← Back to Search
High Tibial Osteotomy In Knee Instability: The Rationale Of Treatment And Early Results
Published 2001 · Medicine
We treated 14 patients having knee instability and varus alignment with tibial osteotomy with or without ligament reconstruction. Five patients with varus angulated anterior cruciate deficiency (double varus) were treated with single-stage closed-wedge tibial osteotomy and anterior cruciate ligament reconstruction. The remaining nine patients had varying amount of posterior cruciate and postero-lateral corner ligament injuries with varus angulation (triple varus); six of these patients had a ligament reconstruction using the Ligament Advanced Reconstruction System ligament with tibial osteotomy (intra-articular–posterior cruciate ligament/extra-articular–postero-lateral corner reconstruction), while the remaining three had a tibial osteotomy without a ligament reconstruction.
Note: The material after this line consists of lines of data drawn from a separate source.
(* ===== verification/ModulesTheory.v ===== *)
(** What holds of modules, imports and qualified names.

    After the modules of a program are prepared, no two modules share a name and every
    qualifier of a file means one module.  The longest qualifier decides how a dotted path is
    read, and a qualified name reaches another module's member only if it is exported. *)
From S2P Require Import Prelude Token Types Source Lexer IntegerValue TypeRelations Target FlowState Ast SemContext Modules.

#[local] Notation DOT := "."%char.

(** ** Runs *)

Lemma bind_returned {A B} (m : M A) (k : A -> M B) c b c' :
  (x ← m; k x) c = Returned (b, c') <-> exists a c1, m c = Returned (a, c1) /\ k a c1 = Returned (b, c').
Proof.
  unfold mbind, M_bind. destruct (m c) as [[a c1]|]; split.
  - eauto.
  - by intros (? & ? & [= <- <-] & ?).
  - done.
  - by intros (? & ? & ? & ?).
Qed.

(** A computation that returns in a context that satisfies [Q] whenever [P] held. *)
Definition keeps (P : SemanticContext -> Prop) (m : M unit) : Prop :=
  forall c, P c -> exists c', m c = Returned (tt, c') /\ P c'.

Lemma keeps_for_each {A} P (f : A -> M unit) l : Forall (fun x => keeps P (f x)) l -> keeps P (for_each f l).
Proof.
  induction 1 as [|x l Hx Hl IH]; intros c Hc; [by exists c|].
  destruct (Hx c Hc) as (c1 & H1 & Hc1). destruct (IH c1 Hc1) as (c2 & H2 & Hc2).
  exists c2. split; [|done]. cbn. apply bind_returned. eauto.
Qed.

Lemma keeps_seq P m1 m2 : keeps P m1 -> keeps P m2 -> keeps P (m1 ;; m2).
Proof.
  intros K1 K2 c Hc. destruct (K1 c Hc) as (c1 & H1 & Hc1). destruct (K2 c1 Hc1) as (c2 & H2 & Hc2).
  exists c2. split; [|done]. apply bind_returned. eauto.
Qed.

(** An error changes nothing but the report. *)
Lemma error_run n msg c :
  exists c', semantic_error n msg c = Returned (tt, c') /\ modules c' = modules c
    /\ source_modules c' = source_modules c.
Proof. unfold semantic_error, modify. destruct (const_eval_silent c); eexists; by split_and!. Qed.

(** ** Modules of a program *)

(** The modules but the root, by name. *)
Definition module_names (c : SemanticContext) : list Text :=
  map module_name (List.filter (fun md => negb (is_root md)) (modules c)).

(** The modules a pointer of a file's entry refers to exist. *)
Definition entry_valid (c : SemanticContext) (s : SemanticSourceModule) : Prop :=
  (forall m, source_module s = Some m -> (m < length (modules c))%nat)
  /\ Forall (fun b => import_module b < length (modules c))%nat (imports s).

(** Every module is imported once, never by itself, and under a qualifier that is neither
    another import's nor the name of the file's own module. *)
Record imports_ok (c : SemanticContext) (s : SemanticSourceModule) : Prop := {
  imports_valid : entry_valid c s;
  imports_distinct : NoDup (map import_module (imports s));
  imports_not_self : forall b, b ∈ imports s -> Some (import_module b) <> source_module s;
  qualifiers_distinct : NoDup (map (qualifier_of c) (imports s));
  qualifiers_not_own : forall b m, b ∈ imports s -> source_module s = Some m ->
    name_of c m <> qualifier_of c b;
}.

Definition modules_ok (c : SemanticContext) : Prop := NoDup (module_names c).

(** Before the imports are resolved no file has one. *)
Definition discovering (c : SemanticContext) : Prop :=
  modules_ok c /\ forall s, s ∈ source_modules c ->
    imports s = [] /\ forall m, source_module s = Some m -> (m < length (modules c))%nat.

Definition resolving (c : SemanticContext) : Prop :=
  modules_ok c /\ forall s, s ∈ source_modules c -> imports_ok c s.

Lemma discovering_resolving c : discovering c -> resolving c.
Proof.
  intros [Hm Hs]. split; [done|]. intros s Hin. destruct (Hs s Hin) as [Hi Hv].
  constructor; unfold entry_valid; rewrite Hi; try done.
  - constructor.
  - by intros b Hb%elem_of_nil.
  - constructor.
  - by intros b m Hb%elem_of_nil.
Qed.

Lemma name_of_app c ms m :
  (m < length (modules c))%nat -> name_of (set_modules (modules c ++ ms) c) m = name_of c m.
Proof. intros Hm. unfold name_of. cbn. by rewrite lookup_app_l. Qed.

(** ** The search for a module *)

Lemma module_list_spec c m : In m (module_list c) <-> (m < length (modules c))%nat.
Proof. unfold module_list. rewrite <- in_rev, in_seq. lia. Qed.

Lemma find_module_some c name m :
  semantic_find_module c name = Some m ->
  (m < length (modules c))%nat /\ is_root_module c m = false /\ name_of c m = name /\ name <> [].
Proof.
  unfold semantic_find_module. destruct name as [|ch name]; [done|]. cbn [is_empty length Nat.eqb].
  intros [Hin H]%List.find_some. apply andb_true_iff in H as [Hr Hn].
  apply module_list_spec in Hin. apply negb_true_iff in Hr. by apply bool_decide_eq_true in Hn.
Qed.

Lemma find_module_none c name :
  semantic_find_module c name = None -> name <> [] -> name ∉ module_names c.
Proof.
  unfold semantic_find_module. destruct name as [|ch name]; [done|]. cbn [is_empty length Nat.eqb].
  intros Hf _ Hin. unfold module_names in Hin.
  apply list_elem_of_In, in_map_iff in Hin as (md & Hname & [Hmd Hroot]%filter_In).
  apply list_elem_of_In, list_elem_of_lookup in Hmd as [m Hm].
  eapply List.find_none in Hf; [|apply module_list_spec; by eapply lookup_lt_Some].
  unfold is_root_module, name_of in Hf. rewrite Hm, Hroot, Hname in Hf. cbn [negb andb] in Hf.
  by rewrite bool_decide_eq_true_2 in Hf.
Qed.

Lemma names_app c md :
  module_names (set_modules (modules c ++ [md]) c)
  = module_names c ++ (if is_root md then [] else [module_name md]).
Proof. unfold module_names. cbn. rewrite List.filter_app, map_app. cbn. by destruct (is_root md). Qed.

(** ** The first pass *)

Definition named_decl (n : Node) : Prop :=
  forall name, as_of n = Some (NODE_MODULE_DECL name) -> name <> [].

Lemma discovering_same c c' :
  modules c' = modules c -> source_modules c' = source_modules c -> discovering c -> discovering c'.
Proof. unfold discovering, modules_ok, module_names. by intros -> ->. Qed.

Lemma keeps_error n msg : keeps discovering (semantic_error n msg).
Proof.
  intros c Hc. destruct (error_run n msg c) as (c' & Hr & Hm & Hs). exists c'. split; [done|].
  by eapply discovering_same.
Qed.

Lemma keeps_when P b m : keeps P m -> keeps P (when b m).
Proof. intros Hm. destruct b; [done|]. intros c Hc. by exists c. Qed.

Lemma discovering_update c f i :
  discovering c ->
  (forall s, s ∈ source_modules c -> imports (f s) = imports s) ->
  (forall s m, s ∈ source_modules c -> source_module (f s) = Some m -> (m < length (modules c))%nat) ->
  discovering (set_source_modules (alter f i (source_modules c)) c).
Proof.
  intros [Hm Hs] Hi Hf. split; [done|]. intros s [j Hj]%list_elem_of_lookup. cbn in Hj.
  assert (Hold : forall k x, source_modules c !! k = Some x -> x ∈ source_modules c)
    by (intros k x Hx; by eapply list_elem_of_lookup_2).
  destruct (decide (j = i)) as [->|Hne].
  - rewrite list_lookup_alter_eq in Hj. destruct (source_modules c !! i) as [x|] eqn:Hx; [|done].
    injection Hj as <-. specialize (Hold i x Hx). destruct (Hs x Hold) as [Hx1 _].
    split; [by rewrite Hi|]. intros m. by apply Hf.
  - rewrite list_lookup_alter_ne in Hj by done. eapply Hs, Hold, Hj.
Qed.

Lemma keeps_update f i :
  (forall s, imports (f s) = imports s) -> (forall s, source_module (f s) = source_module s) ->
  keeps discovering (update_source f i).
Proof.
  intros Hi Hm c Hc. eexists. split; [done|]. apply discovering_update; [done|auto|].
  intros s m Hs. rewrite Hm. by apply Hc.
Qed.

Lemma create_module_run name c :
  exists c', semantic_create_module name false c = Returned (length (modules c), c')
    /\ modules c' = modules c ++ [mkModule name (length (scopes c)) false]
    /\ source_modules c' = source_modules c.
Proof. eexists. by split_and!. Qed.

Lemma discovering_created c c' name scope :
  modules c' = modules c ++ [mkModule name scope false] -> source_modules c' = source_modules c ->
  name ∉ module_names c -> discovering c -> discovering c'.
Proof.
  intros Hm Hs Hname [Hok Hsrc]. split.
  - unfold modules_ok, module_names. rewrite Hm, List.filter_app, map_app. cbn.
    apply NoDup_app. split_and!; [exact Hok| |apply NoDup_singleton].
    intros x Hx ->%list_elem_of_singleton. done.
  - intros s Hin. rewrite Hs in Hin. destruct (Hsrc s Hin) as [Hi Hv]. split; [done|].
    intros m Hsm. rewrite Hm, length_app. specialize (Hv m Hsm). lia.
Qed.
Four of the nine patients with triple varus had open-wedge tibial osteotomy, and the remaining five had closed-wedge tibial osteotomy. The mean time interval between injury and index surgery of an osteotomy and ligament surgery was 8.3 years (range 1–20 years). At a mean follow-up of 2.8 years after tibial osteotomy, 12 knees (86%) were stable and eliminated of giving way while the remaining 2 were unstable. In one of these patients the result was compromised with severe infection, while in another there was combined cruciate ligament deficiency with postero-lateral corner ligament deficiency. Thirteen (93%) of the patients were able to participate in light recreational activities. None of these patients could return to competitive sports. Five (35%) continued to have pain of varying degree. The mean Cincinnati Knee Score improved from a mean preoperative of 53 (range 40–58) to a mean postoperative of 74 (range 58–82). Accordingly, there were two poor, four fair and eight good results. In-patients with triple-varus, open-wedge tibial osteotomy had better scores than those with closed-wedge procedure. The results of this series are encouraging, and we recommend a high tibial osteotomy along with ligament reconstruction in these complex injuries with varus alignment.